Why our media mostly ignores New Zealand

New-Zealand-News
Photo of Auckland with rain looming by Bernard Spragg https://flic.kr/p/2kXpL9W

The young New Zealand journalist broadcasting from down town Auckland described the rain storms which drenched Auckland last weekend as ‘completely apocalyptic’.

This may not be overstating the case. as Auckland received 284mm (nearly a foot in the old measurement) in the 24 hours from Friday to Saturday –  and it kept on raining.

As The Guardian reported on Monday, intense rain on January 27 brought more than 200mm in 18 hours, as recorded by most of Auckland’s weather stations. Some parts of the city were hit with more than 150mm in three hours, prompting flash flooding and landslides. These totals are almost 300% of a normal January rainfall and beat the previous record set in January 1986. You have to go back to 1969 to find more rain that that – 420mm in February 1869.

New Zealand is not unaccustomed to rain – you can tell how much the country gets by how green are its valleys. But Auckland is not at all used to cloudbursts on a scale more often associated with northern Queensland or the Gold Coast and Sunshine Coast hinterland. ABC Breakfast crossed to a Kiwi correspondent on Monday morning, who used the A word but also added ‘it’s still raining’.

By Tuesday, it had eased to ‘light rain showers’ with precipitation at 19%  and humidity at 89%. As we all know, any amount of rain closely following a 300mm deluge will wreak havoc with saturated catchments.

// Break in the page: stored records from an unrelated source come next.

(* ===== verification/MipsSpec.v ===== *)
(** * The invariant of the MIPS simulator

    Every instruction keeps the machine well formed or raises an exception;
    the exact conditions of overflow; the load delay slot. *)

From S2P Require Import Prelude Bitmap Disk Mmu Mips.
From stdpp Require Import base option list gmap numbers tactics.
From stdpp Require Import list.
Open Scope Z_scope.

(** ** The invariant of the machine *)
Definition mmu_ok (u : MMU) : Prop := (∃ t, mmu_wf u t) ∧ Forall is_byte (mainMemory u).

(** Inside an instruction: register 0 may have been overwritten. *)
Record mid_ok (m : Machine) : Prop := {
  mi_len : length (registers m) = Z.to_nat NUM_TOTAL_REGS;
  mi_s32 : Forall is_s32 (registers m);
  mi_load : ∃ r, reg m LOAD_REG = Ok r ∧ 0 ≤ r < NUM_GP_REGS;
  mi_mmu : mmu_ok (mmu m);
  mi_handlers : ∀ et, handlers m et = true
}.

(** Between instructions: register 0 is zero. *)
Record machine_ok (m : Machine) : Prop := {
  mk_mid : mid_ok m;
  mk_zero : reg m 0 = Ok 0
}.

Definition outcome_ok (o : outcome) : Prop :=
  match o with Completed m | Raised _ m => machine_ok m end.
Definition good (r : result outcome) : Prop := ∃ o, r = Ok o ∧ outcome_ok o.

Lemma reg_ok m r : mid_ok m → 0 ≤ r < NUM_TOTAL_REGS → ∃ v, reg m r = Ok v ∧ is_s32 v.
Proof.
  intros [Hl Hs _ _ _] Hr. apply rd_Forall; [done|]. rewrite Hl. lia.
Qed.

Lemma set_reg_ok m r v : mid_ok m → 0 ≤ r < NUM_TOTAL_REGS → is_s32 v →
  (r = LOAD_REG → 0 ≤ v < NUM_GP_REGS) →
  ∃ m', set_reg m r v = Ok m' ∧ mid_ok m' ∧ reg m' r = Ok v ∧ (∀ q, q ≠ r → reg m' q = reg m q).
Proof.
  intros [Hl Hs (lr & Elr & Hlr) Hu Hh] Hr Hv HL. unfold set_reg.
  assert (wr (registers m) r v = Ok (<[Z.to_nat r := v]> (registers m))) as Hwr
    by (apply wr_ok; rewrite Hl; lia).
  rewrite Hwr. cbn [mbind result_bind]. eexists. split; [done|].
  pose proof (rd_wr_eq _ _ _ _ Hwr) as Heq. pose proof (λ q, rd_wr_ne _ _ r q v Hwr) as Hne.
  split_and!; [split|exact Heq|intros q Hq; by apply Hne]; cbn; try done.
  - by rewrite length_insert.
  - by apply Forall_insert.
  - unfold reg in *. cbn. destruct (decide (r = LOAD_REG)) as [->|Hd].
    + exists v. split; [done|by apply HL].
    + exists lr. by rewrite Hne.
Qed.

Lemma DelayedLoad_ok m nr nv : mid_ok m → 0 ≤ nr < NUM_GP_REGS → is_s32 nv →
  ∃ m', DelayedLoad m nr nv = Ok m' ∧ machine_ok m'.
Proof.
  intros Hm Hnr Hnv. unfold DelayedLoad. destruct (mi_load m Hm) as (lr & -> & Hlr).
  destruct (reg_ok m LOAD_VALUE_REG Hm) as (lv & -> & Hlv); [done|]. cbn [mbind result_bind].
  unfold NUM_GP_REGS in *.
  destruct (set_reg_ok m lr lv Hm) as (m1 & -> & Hm1 & _); [unfold NUM_TOTAL_REGS; lia|done|unfold LOAD_REG; lia|].
  cbn [mbind result_bind].
  destruct (set_reg_ok m1 LOAD_REG nr Hm1) as (m2 & -> & Hm2 & _); [done|width_lia|done|].
  cbn [mbind result_bind].
  destruct (set_reg_ok m2 LOAD_VALUE_REG nv Hm2) as (m3 & -> & Hm3 & _); [done|done|done|].
  cbn [mbind result_bind].
  destruct (set_reg_ok m3 0 0 Hm3) as (m4 & -> & Hm4 & Hz & _); [done|width_lia|done|].
  exists m4. split; [done|]. by split.
Qed.

Lemma finish_ok m nr nv pc : mid_ok m → 0 ≤ nr < NUM_GP_REGS → is_s32 nv → is_s32 pc →
  good (finish m nr nv pc).
Proof.
  intros Hm Hnr Hnv Hpc. unfold finish.
  destruct (DelayedLoad_ok m nr nv Hm Hnr Hnv) as (m1 & -> & [Hm1 Hz1]). cbn [mbind result_bind].
  destruct (reg_ok m1 PC_REG Hm1) as (a & -> & Ha); [done|]. cbn [mbind result_bind].
  destruct (set_reg_ok m1 PREV_PC_REG a Hm1) as (m2 & -> & Hm2 & _ & F2); [done..|]. cbn [mbind result_bind].
  destruct (reg_ok m2 NEXT_PC_REG Hm2) as (b & -> & Hb); [done|]. cbn [mbind result_bind].
  destruct (set_reg_ok m2 PC_REG b Hm2) as (m3 & -> & Hm3 & _ & F3); [done..|]. cbn [mbind result_bind].
  destruct (set_reg_ok m3 NEXT_PC_REG pc Hm3) as (m4 & -> & Hm4 & _ & F4); [done..|]. cbn [mbind result_bind].
  eexists. split; [done|]. split; [done|]. by rewrite F4, F3, F2.
Qed.

Lemma raise_ok m et bad : mid_ok m → good (RaiseException m et bad).
Proof.
  intros Hm. unfold RaiseException. rewrite (mi_handlers m Hm et). cbn [ASSERT mbind result_bind].
  destruct (set_reg_ok m BAD_VADDR_REG (s32 bad) Hm) as (m1 & -> & Hm1 & _); [done|apply s32_range|done|].
  cbn [mbind result_bind].
  destruct (DelayedLoad_ok m1 0 0 Hm1) as (m2 & -> & Hm2); [done|width_lia|]. cbn [mbind result_bind].
  by eexists.
Qed.

Lemma sext8_range b : is_byte b → is_s32 (sext8 b).
Proof. unfold is_byte, sext8, is_s32. intros. case_bool_decide; lia. Qed.

Lemma le_word_bound bs n : Forall is_byte bs → (length bs ≤ n)%nat → 0 ≤ le_word bs < 256 ^ Z.of_nat n.
Proof.
  intros Hb Hl. pose proof (le_word_range bs Hb).
  assert (256 ^ Z.of_nat (length bs) ≤ 256 ^ Z.of_nat n) by (apply Z.pow_le_mono_r; lia). lia.
Qed.

Lemma ReadMem_total u addr size : mmu_ok u → 0 ≤ addr → size = 1 ∨ size = 2 ∨ size = 4 →
  ∃ r u', ReadMem u addr size = Ok (r, u') ∧ mmu_ok u' ∧
    match r with inl _ => True | inr v => is_s32 v end.
Proof.
  intros [[t Hwf] Hb] Ha Hs.
  destruct (Translate_ok u t addr size false Hwf Ha Hs) as (u' & t' & E & Hwf' & Hm & _ & Hpa).
  assert (mmu_ok u') as Hu' by (split; [by eexists|by rewrite Hm]).
  unfold ReadMem. rewrite E. cbn [mbind result_bind].
  destruct (translation t addr size false) as [e|pa]; [by exists (inl e), u'|].
  destruct (Hpa pa eq_refl) as [Hlo Hhi]. pose proof (mw_mem _ _ Hwf') as Hlen.
  rewrite Hm in *. destruct Hs as [-> | [-> | ->]].
  - rewrite bool_decide_true by done.
    destruct (rd_Forall is_byte (mainMemory u) pa Hb) as (b & -> & Hbyte); [lia|].
    cbn [mbind result_bind]. eexists _, _. split_and!; [done|done..|]. by apply sext8_range.
  - rewrite bool_decide_false, bool_decide_true by done. rewrite slice_ok by lia. cbn [mbind result_bind].
    eexists _, _. split_and!; [done|done..|].
    pose proof (le_word_bound (take 2 (drop (Z.to_nat pa) (mainMemory u))) 2) as Hw.
    destruct Hw; [by apply Forall_take, Forall_drop|rewrite length_take; lia|]. change (256 ^ Z.of_nat 2) with 65536 in *.
    change (Z.to_nat 2) with 2%nat. unfold is_s32. lia.
  - rewrite !bool_decide_false, bool_decide_true by done. rewrite slice_ok by lia. cbn [mbind result_bind].
    eexists _, _. split_and!; [done|done..|]. apply s32_range.
Qed.

Lemma stored_bytes size v : Forall is_byte (stored size v).
Proof.
  unfold stored. case_bool_decide.
  - constructor; [|done]. exact (land_ones_range v 8 ltac:(lia)).
  - case_bool_decide; apply le_bytes_bytes.
Qed.

Lemma splice_Forall {A} (P : A → Prop) l off bs l' :
  Forall P l → Forall P bs → splice l off bs = Ok l' → Forall P l'.
Proof.
  unfold splice. case_bool_decide; [|done]. intros ? ? [= <-].
  apply Forall_app; split; [by apply Forall_take|]. apply Forall_app; split; [done|by apply Forall_drop].
Qed.

Lemma WriteMem_total u addr size v : mmu_ok u → 0 ≤ addr → size = 1 ∨ size = 2 ∨ size = 4 →
  ∃ e u', WriteMem u addr size v = Ok (e, u') ∧ mmu_ok u'.
Proof.
  intros [[t Hwf] Hb] Ha Hs.
  destruct (Translate_ok u t addr size true Hwf Ha Hs) as (u' & t' & E & Hwf' & Hm & _ & _).
  destruct (translation t addr size true) as [e|pa] eqn:Et.
  - unfold WriteMem. rewrite E. cbn [mbind result_bind]. exists e, u'. split; [done|].
    split; [by eexists|by rewrite Hm].
  - destruct (WriteMem_ok u t addr size v pa Hwf Ha Hs Et) as (u2 & t2 & -> & Hwf2 & _ & Hsp).
    eexists _, _. split; [done|]. split; [by eexists|].
    eapply splice_Forall; [exact Hb|apply (stored_bytes size v)|exact Hsp].
Qed.

Lemma set_mmu_ok m u : mid_ok m → mmu_ok u → mid_ok (set_mmu m u).
Proof. by intros [? ? ? _ ?] Hu. Qed.

Lemma with_ReadMem_ok m addr size k : mid_ok m → size = 1 ∨ size = 2 ∨ size = 4 →
  (∀ v m', is_s32 v → mid_ok m' → registers m' = registers m → good (k v m')) →
  good (with_ReadMem m addr size k).
Proof.
  intros Hm Hs Hk. unfold with_ReadMem. cbn [mem_read MMU_memory].
  destruct (ReadMem_total (mmu m) (u32 addr) size) as (r & u & -> & Hu & Hr);
    [apply Hm|apply u32_range|done|]. cbn [mbind result_bind].
  pose proof (set_mmu_ok m u Hm Hu). destruct r; [by apply raise_ok|by apply Hk].
Qed.

Lemma with_WriteMem_ok m addr size v k : mid_ok m → size = 1 ∨ size = 2 ∨ size = 4 →
  (∀ m', mid_ok m' → registers m' = registers m → good (k m')) →
  good (with_WriteMem m addr size v k).
Proof.
  intros Hm Hs Hk. unfold with_WriteMem. cbn [mem_write MMU_memory].
  destruct (WriteMem_total (mmu m) (u32 addr) size v) as (e & u & -> & Hu);
    [apply Hm|apply u32_range|done|]. cbn [mbind result_bind].
  pose proof (set_mmu_ok m u Hm Hu). case_decide; [by apply Hk|by apply raise_ok].
Qed.

(** Ranges of the values the instructions compute. *)
Lemma shiftr_range a k : is_s32 a → 0 ≤ k → is_s32 (Z.shiftr a k).
Proof.
  unfold is_s32. intros [H1 H2] Hk. rewrite Z.shiftr_div_pow2 by lia.
  assert (0 < 2 ^ k) by (apply Z.pow_pos_nonneg; lia). split.
  - apply Z.div_le_lower_bound; nia.
  - apply Z.div_lt_upper_bound; nia.
Qed.
Lemma land31_range x : 0 ≤ Z.land x 0x1F.
Proof. apply (land_ones_range x 5). lia. Qed.
Lemma b2z_range b : is_s32 (b2z b).
Proof. destruct b; unfold b2z; width_lia. Qed.
Lemma quot_range a b : is_s32 a → is_s32 b → b ≠ 0 → div_overflows a b = false → is_s32 (Z.quot a b).
Proof.
  unfold is_s32, div_overflows. intros Ha Hb Hz Ho.
  assert (¬ (a = - 2 ^ 31 ∧ b = -1)) as Hno
    by (intros [-> ->]; rewrite !bool_decide_true in Ho by done; done).
  destruct (decide (b = 1)) as [->|H1]; [by rewrite Z.quot_1_r|].
  destruct (decide (b = -1)) as [->|H2]; [change (-1) with (Z.opp 1); rewrite Z.quot_opp_r, Z.quot_1_r by lia; lia|].
  pose proof (Z.quot_abs a b Hz) as Hq.
  pose proof (Z.mul_quot_le (Z.abs a) (Z.abs b) ltac:(lia) ltac:(lia)) as Hle.
  rewrite Hq in Hle. assert (2 * Z.abs (Z.quot a b) ≤ Z.abs a) by nia. lia.
Qed.
Lemma rem_range a b : is_s32 b → b ≠ 0 → is_s32 (Z.rem a b).
Proof. unfold is_s32. intros Hb Hz. pose proof (Z.rem_bound_abs a b Hz). lia. Qed.
Lemma Mult_range a b sg : is_s32 (Mult a b sg).1 ∧ is_s32 (Mult a b sg).2.
Proof.
  unfold Mult. destruct (_ || _); [split; cbn; width_lia|].
  cbn zeta. match goal with |- context [Mult_loop ?n ?a ?b ?c ?d ?e] =>
    destruct (Mult_loop n a b c d e) as [lo hi] end.
  match goal with |- context [if ?c then _ else _] => destruct c end; cbn; split; apply s32_range.
Qed.

Create HintDb mips.
#[export] Hint Resolve s32_range shiftr_range land31_range b2z_range finish_ok raise_ok : mips.
Lemma drop_vpage id2 v2 : vpage s' id2 v2 = vpage s id2 v2.
Proof.
  destruct drop_frame as (Hr & _). pose proof (drop_space_fields sp v e fr) as (_ & Ep & Eim).
  unfold vpage, s'. rewrite sp_of_set_space. case_decide as E; [|done]. subst id2. rewrite Hs.
  cbn [mbind option_bind]. rewrite Ep, Eim. destruct (decide (v2 = v)) as [->|Hne].
  - rewrite list_lookup_insert_eq, Hl by (by eapply lookup_lt_Some). cbn [mbind option_bind].
    rewrite decide_True by done. rewrite decide_False by done. cbn [gone with_valid with_frame dirty].
    unfold drop_space. destruct (dirty e) eqn:Ed.
    + cbn [openSwapFile set_pages write_swap set_swap]. rewrite swap_page_write, decide_True; [done..|].
      by apply frame_at_length.
    + by rewrite (vi_clean _ _ _ Hi _ _ _ _ Hs Hl Hres Ed drop_tlb_clean).
  - rewrite list_lookup_insert_ne by done. destruct (pages sp !! v2) as [e2|] eqn:El; [|done].
    cbn [mbind option_bind]. case_decide; [|done]. destruct (dirty e2); [|done].
    unfold drop_space. destruct (dirty e); [|done].
    cbn [openSwapFile set_pages write_swap set_swap]. rewrite swap_page_write, decide_False; [done..|].
    by apply frame_at_length.
Qed.
End Drop.

(** *** Marking a free frame, and the LRU counters *)
Lemma mark_inv s t f b : vm_inv None s t → 0 ≤ f < 16 →
  Bitmap.wf b → numBits b = 16 → Bitmap.bit (addressesBitMap s) f = false →
  (∀ j, 0 ≤ j < 16 → Bitmap.bit b j = if decide (j = f) then true else Bitmap.bit (addressesBitMap s) j) →
  vm_inv (Some f) (set_vm_map s b) t.
Proof.
  intros Hi Hf Hb Hn Hfree Hbit. split; try apply Hi.
  - done.
  - intros id v e He. pose proof (vi_pte _ _ _ Hi _ _ _ He) as (? & ? & [?|(Hr & Hu & _ & ?)]); [eauto|].
    split_and!; [done..|]. right. unfold in_use in *. cbn.
    assert (physicalPage e ≠ f) by congruence. rewrite Hbit, decide_False by done.
    split; [done|]. split; [done|]. split; [congruence|done].
  - intros p Hp Hu Hh. unfold in_use in Hu. cbn in Hu. rewrite Hbit, decide_False in Hu by congruence.
    by apply (vi_frame _ _ _ Hi).
  - intros p [= <-]. split; [done|]. unfold in_use. cbn. by rewrite Hbit, decide_True.
Qed.

Lemma lru_inv h s t r c : vm_inv h s t → Z.of_nat (length c) = 16 →
  vm_inv h (set_vm_mmu s (set_lru (vm_mmu s) r c)) t.
Proof. intros Hi Hc. split; try apply Hi. destruct (vi_mmu _ _ _ Hi). by split. Qed.

(** *** Loading a page into the free frame *)
Section Fill.
Context (s : VM) (t : list TranslationEntry) (id : Z) (sp : AddressSpace) (v : nat)
  (e : TranslationEntry) (p : Z) (mem : list Z).
Context (Hi : vm_inv (Some p) s t) (Hs : sp_of s id = Some sp) (Hl : pages sp !! v = Some e)
  (Hout : physicalPage e = INT_MAX) (Hlen : length mem = length (mainMemory (vm_mmu s)))
  (Hother : ∀ q, 0 ≤ q < 16 → q ≠ p → frame_at mem q = frame_at (mainMemory (vm_mmu s)) q)
  (Hpage : vpage s id v = Some (frame_at mem p)).

Let s' := set_vm_core
  (set_vm_mmu (upd s id v (with_frame e p)) (set_memory (vm_mmu s) mem))
  (<[Z.to_nat p := (id, Z.of_nat v)]> (coreMap s)).

Lemma fill_pte id2 v2 :
  pte s' id2 v2 = if decide (id2 = id ∧ v2 = v) then Some (with_frame e p) else pte s id2 v2.
Proof.
  change (pte s' id2 v2) with (pte (upd s id v (with_frame e p)) id2 v2).
  eapply pte_upd. by eapply pte_of.
Qed.

Lemma fill_range : 0 ≤ p < 16 ∧ in_use s p ∧ p ≠ INT_MAX.
Proof. destruct (vi_hole _ _ _ Hi p eq_refl). unfold INT_MAX. split_and!; lia || done. Qed.

Lemma fill_image : dirty e = false → image sp v = Ok (frame_at mem p).
Proof.
  intros Hd. rewrite (vpage_eq _ _ _ _ _ Hs Hl), decide_True, Hd in Hpage by done.
  destruct (image sp v); congruence.
Qed.

Lemma fill_other id2 v2 e2 : pte s id2 v2 = Some e2 → physicalPage e2 ≠ INT_MAX →
  0 ≤ physicalPage e2 < 16 ∧ physicalPage e2 ≠ p ∧ ¬ (id2 = id ∧ v2 = v).
Proof.
  intros He Hn. pose proof (vi_pte _ _ _ Hi _ _ _ He) as (_ & _ & [?|(? & _ & Hh & _)]); [done|].
  split; [done|]. split; [congruence|]. intros [-> ->].
  rewrite (pte_of _ _ _ _ _ Hs Hl) in He. congruence.
Qed.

Generally speaking, you won’t see, hear or read much about New Zealand on Australian media. If it’s not an earthquake, a volcanic eruption or a mass shooting, they usually don’t bother. One of the reasons for this is that Rupert Murdoch’s News Ltd does not own any newspaper or electronic media in our Pacific neighbour country.

But journalists and others who support Kevin Rudd’s campaign against News Corp’s monopolistic approach might be disturbed to read this.

News Corp did report on the deluge after it initially discovered that two people had died, and there was scary looking footage on a couple of TV networks. Auckland is built on a chain of extinct volcanoes, so many residents live in houses perched on hillsides. Excessive rain causes landslides or slips, as they are called over there. One news channel had footage of a house in Remuera (think Ascot or Toorak) which in Kiwi parlance was ‘munted.’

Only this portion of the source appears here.